[Exercise prompt]: In the records below, find the line that contains "destruct (trim x)" and the line that contains "apply opt_eq_trimmed_Some in Hp". Set down exactly those lines and every line between them, and nothing more.

[Given information]:
————————

Class JsonEnv := {
  json_to_vec : Json -> option bytes;
  json_from_slice : bytes -> option Json;
  (** the document of the keyring file *)
  keyfile_to_vec : DevKeyfile -> option bytes;
}.
(** Documented behaviour: what is written reads back; the keys of an object
    come in any order. *)
Class JsonLaws (J : JsonEnv) (E : CryptoEnv) := {
  json_roundtrip v bs : json_to_vec v = Some bs -> json_from_slice bs = Some v;
  keyfile_roundtrip df bs :
    keyfile_to_vec df = Some bs ->
    exists df', keyfile_from_slice bs = Ok df' /\ df_active_key_id df' = df_active_key_id df /\
      df_destroyed df' = df_destroyed df /\ df_keys df' ≡ₚ df_keys df;
}.

Definition mode_str (m : EncryptMode) : str :=
  match m with EncryptSensitive => lit "encrypt_sensitive" | EncryptAll => lit "encrypt_all" end.
Definition band_str (b : BlockBandPolicy) : str :=
  match b with BandBlock => lit "block" | BandSeal => lit "seal" end.

Definition matcher_to_value (m : SyncedMatcher) : Json :=
  match m with
  | SyncedSerial s => JObj [(lit "serial", JStr s)]
  | SyncedVidPid v p => JObj [(lit "vid", JStr v); (lit "pid", JStr p)]
  end.
Definition dest_to_value (d : SyncedDestination) : Json :=
  JObj [(lit "channel", JStr (dest_channel d)); (lit "matcher", matcher_to_value (matcher d));
        (lit "mode", JStr (mode_str (dest_mode d))); (lit "keyId", JStr (dest_key_id d));
        (lit "onBlockBand", JStr (band_str (dest_on_block_band d)))].

(** The derived deserialisers on objects: a field by its name, unknown fields
    ignored.  (The positional array form serde also accepts is not modelled.) *)
Definition field (name : str) (v : Json) : option Json :=
  match v with
  | JObj fs => snd <$> List.find (fun f => bool_decide (f.1 = name)) fs
  | _ => None
  end.
Definition as_str (v : Json) : option str := match v with JStr s => Some s | _ => None end.
Definition mode_of_value (v : Json) : option EncryptMode :=
  s ← as_str v;
  if bool_decide (s = lit "encrypt_sensitive") then Some EncryptSensitive
  else if bool_decide (s = lit "encrypt_all") then Some EncryptAll else None.
Definition band_of_value (v : Json) : option BlockBandPolicy :=
  s ← as_str v;
  if bool_decide (s = lit "block") then Some BandBlock
  else if bool_decide (s = lit "seal") then Some BandSeal else None.
(** An untagged enum: the first variant that fits. *)
Definition matcher_of_value (v : Json) : option SyncedMatcher :=
  match s ← field (lit "serial") v; as_str s with
  | Some s => Some (SyncedSerial s)
  | None =>
      vid ← (v' ← field (lit "vid") v; as_str v');
      pid ← (p' ← field (lit "pid") v; as_str p');
      Some (SyncedVidPid vid pid)
  end.
Definition dest_of_value (v : Json) : option SyncedDestination :=
  channel ← (f ← field (lit "channel") v; as_str f);
  m ← (f ← field (lit "matcher") v; matcher_of_value f);
  mode ← (f ← field (lit "mode") v; mode_of_value f);
  key_id ← (f ← field (lit "keyId") v; as_str f);
  band ← match field (lit "onBlockBand") v with
         | Some f => band_of_value f
         | None => Some BandBlock
         end;
  Some {| dest_channel := channel; matcher := m; dest_mode := mode; dest_key_id := key_id;
          dest_on_block_band := band |}.
Definition dests_of_value (v : Json) : option (list SyncedDestination) :=
  match v with
  | JObj _ =>
      match field (lit "destinations") v with
      | None => Some []
      | Some (JArr l) => mapM dest_of_value l
      | Some _ => None
      end
  | _ => None
  end.

Section Persist.
Context {J : JsonEnv}.

Definition serialize_destinations (dests : list SyncedDestination) : bytes :=
  default ([123; 34] ++ lit "destinations" ++ [34; 58; 91; 93; 125])
    (json_to_vec (JObj [(lit "destinations", JArr (map dest_to_value dests))])).
Definition parse_destinations (bs : bytes) : option (list SyncedDestination) :=
  v ← json_from_slice bs;
  dests_of_value v.

Definition to_keyring_json (t : TrustedConfig) : option bytes :=
  doc ← keyring_doc t;
  keyfile_to_vec doc.
End Persist.

(** ** What the merge decides *)

Definition matcher_rule (m : SyncedMatcher) : RuleMatch :=
  match m with SyncedSerial s => Serial s | SyncedVidPid v p => VidPid v p end.
(** The first whitelisted destination that names the device. *)
Definition whitelisted (dests : list SyncedDestination) (dev : DeviceIdentity)
    : option SyncedDestination :=
  List.find (fun d => matches (matcher_rule (matcher d)) dev) (usb_dests dests).

Lemma to_usb_rule_device d a :
  to_device_rule (to_usb_rule d a) =
    Some {| match_on := matcher_rule (matcher d); action := a;
            note := Some (lit "synced trusted destination") |}.
Proof. unfold to_usb_rule. by destruct (matcher d). Qed.

Lemma find_synced_rules f ds rs dev def :
  let synced := map (fun d => to_usb_rule d (f d)) ds ++ rs in
  match List.find (fun d => matches (matcher_rule (matcher d)) dev) ds with
  | Some d =>
      (decide_rules (omap to_device_rule synced) def dev).1 = f d /\
      encrypt_params_rules synced dev =
        (dest_mode d, if str_is_empty (dest_key_id d) then None else Some (dest_key_id d),
         dest_on_block_band d)
  | None =>
      decide_rules (omap to_device_rule synced) def dev = decide_rules (omap to_device_rule rs) def dev /\
      encrypt_params_rules synced dev = encrypt_params_rules rs dev
  end.
Proof.
  cbv zeta. induction ds as [|d ds IH]; [done|].
  cbn [map app omap list_omap List.find encrypt_params_rules].
  rewrite to_usb_rule_device. cbn [decide_rules match_on].
  destruct (matches (matcher_rule (matcher d)) dev); [|exact IH].
  split; [done|]. unfold to_usb_rule. by destruct (matcher d).
Qed.

Lemma merge_rules u dests :
  usb_rules (merge_into_usb u dests) =
    map (fun d => to_usb_rule d (synced_action u d)) (usb_dests dests) ++ usb_rules u /\
  usb_default_action (merge_into_usb u dests) = usb_default_action u.
Proof. unfold merge_into_usb. by destruct (usb_dests dests). Qed.

Lemma merge_lookup u dests dev :
  match whitelisted dests dev with
  | Some d =>
      (decide (to_policy (merge_into_usb u dests)) dev).1 = synced_action u d /\
      encrypt_params (merge_into_usb u dests) dev =
        (dest_mode d, if str_is_empty (dest_key_id d) then None else Some (dest_key_id d),
         dest_on_block_band d)
  | None =>
      decide (to_policy (merge_into_usb u dests)) dev = decide (to_policy u) dev /\
      encrypt_params (merge_into_usb u dests) dev = encrypt_params u dev
  end.
Proof.
  destruct (merge_rules u dests) as [Hr Hd]. unfold whitelisted, decide, encrypt_params, to_policy.
  cbn [rules default_action]. rewrite Hr, Hd. apply find_synced_rules.
Qed.

(** A rule has one matcher: a serial excludes vendor and product ids. *)
Definition single_matcher (r : UsbRule) : Prop :=
  match_serial r = None \/ match_vid r = None \/ match_pid r = None.

Lemma opt_eq_trimmed_Some o s :
  opt_eq_trimmed o s = true -> exists x, o = Some x /\ to_ascii_lowercase (trim x) = to_ascii_lowercase (trim s).
Proof.
  destruct o as [x|]; [|done]. unfold opt_eq_trimmed, eq_ignore_ascii_case. cbn.
  intros H. bool_hyps. by exists x.
Qed.

Lemma same_device_matches m r dev :
  same_device m r = true -> single_matcher r -> matches (matcher_rule m) dev = true ->
  exists dr, to_device_rule r = Some dr /\ matches (match_on dr) dev = true.
Proof.
  destruct m as [s|v p]; cbn [same_device matcher_rule]; intros Hs Hsingle Hm.
  - apply opt_eq_trimmed_Some in Hs as (x & Hx & He). unfold to_device_rule. rewrite Hx. cbn.
    eexists. split; [done|]. cbn in *. unfold eq_ignore_ascii_case in *.
    apply andb_prop in Hm as [Hn Hm]. bool_hyps. rewrite He, Hm. apply andb_true_intro. split; [|by apply bool_decide_eq_true].
    apply negb_true_iff.
    destruct (trim x) as [|c x'] eqn:Hx'; [|done]. destruct (trim s); [done|discriminate He].
  - apply andb_prop in Hs as [Hv Hp]. apply opt_eq_trimmed_Some in Hv as (v' & Hv' & Hev).
    apply opt_eq_trimmed_Some in Hp as (p' & Hp' & Hep).
    assert (match_serial r = None) as Hnone
      by (destruct Hsingle as [?|[?|?]]; congruence).
    unfold to_device_rule. rewrite Hnone, Hv', Hp'. cbn. eexists. split; [done|]. cbn in *.
    unfold eq_ignore_ascii_case in *. by rewrite Hev, Hep.
Qed.

Lemma find_first {A} (f : A -> bool) before x after :
  f x = true -> exists y, List.find f (before ++ x :: after) = Some y /\ f y = true /\
    (y = x \/ y ∈ before).
Proof.
  intros Hx. induction before as [|z before IH]; cbn; [rewrite Hx; eauto|].
  destruct (f z) eqn:Hz; [exists z; set_solver|]. destruct IH as (y & H1 & H2 & H3).
  exists y. set_solver.
Qed.

(** C23: The console whitelist in force.  A device that a synced USB destination
    names gets [Encrypt], or the action of the operator's first rule for the
    same device when that is stricter, with the mode, key and block-band choice
    of that destination; every other device is decided exactly as before.  When
    the operator's rules have one matcher each and the rule that decided the
    device locally targets the same device as the destination, the merge never
    relaxes it; no destination means no change, and any USB destination turns
    the channel on. *)
Theorem merge_respects_local_rules u dests dev :
  match whitelisted dests dev with
  | Some d =>
      (decide (to_policy (merge_into_usb u dests)) dev).1 = synced_action u d /\
      restrictiveness Encrypt <= restrictiveness (synced_action u d) /\
      encrypt_params (merge_into_usb u dests) dev =
        (dest_mode d, if str_is_empty (dest_key_id d) then None else Some (dest_key_id d),
         dest_on_block_band d) /\
      usb_enabled (merge_into_usb u dests) = true /\
      (Forall single_matcher (usb_rules u) ->
       forall r dr, deciding_rule (usb_rules u) dev r dr -> same_device (matcher d) r = true ->
       restrictiveness (decide (to_policy u) dev).1 <=
         restrictiveness (decide (to_policy (merge_into_usb u dests)) dev).1)
  | None =>
      decide (to_policy (merge_into_usb u dests)) dev = decide (to_policy u) dev /\
      encrypt_params (merge_into_usb u dests) dev = encrypt_params u dev /\
      (usb_dests dests = [] -> merge_into_usb u dests = u)
  end.
Proof.
  pose proof (merge_lookup u dests dev) as Hm.
  destruct (whitelisted dests dev) as [d|] eqn:Hw.
  2:{ destruct Hm as [H1 H2]. do 2 (split; [done|]). unfold merge_into_usb. by intros ->. }
  destruct Hm as [Hd Hp]. split; [exact Hd|].
  assert (forall a, restrictiveness Encrypt <= restrictiveness (max_restrictive Encrypt a) /\
                    restrictiveness a <= restrictiveness (max_restrictive Encrypt a)) as Hmax
    by (intros []; cbn; lia).
  split.
  { unfold synced_action. destruct (local_action_for u (matcher d)); [apply Hmax|done]. }
  split; [exact Hp|].
  apply find_some in Hw as [Hin Hdm]. split.
  { unfold merge_into_usb. by destruct (usb_dests dests). }
  intros Hs r dr (b & a & Hrs & Hr & Hrm & Hb) Hsame. rewrite Hd.
  destruct (find_first (same_device (matcher d)) b r a Hsame) as (y & Hf & Hy & Hyb).
  assert (y = r) as ->.
  { destruct Hyb as [->|Hyb]; [done|]. rewrite Forall_forall in Hb, Hs.
    destruct (same_device_matches (matcher d) y dev Hy) as (dr' & Hr' & Hm'); [|done|].
    { apply Hs. rewrite Hrs. set_solver. }
    specialize (Hb y Hyb dr' Hr'). congruence. }
  destruct (deciding_rule_decide (usb_rules u) dev r dr (usb_default_action u)) as [Hdec _].
  { by exists b, a. }
  unfold decide, to_policy. cbn [rules default_action]. rewrite Hdec. cbn [fst].
  unfold synced_action, local_action_for. rewrite Hrs, Hf. apply Hmax.
Qed.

————————

[Solution to this problem]:
    destruct (trim x) as [|c x'] eqn:Hx'; [|done]. destruct (trim s); [done|discriminate He].
  - apply andb_prop in Hs as [Hv Hp]. apply opt_eq_trimmed_Some in Hv as (v' & Hv' & Hev).
    apply opt_eq_trimmed_Some in Hp as (p' & Hp' & Hep).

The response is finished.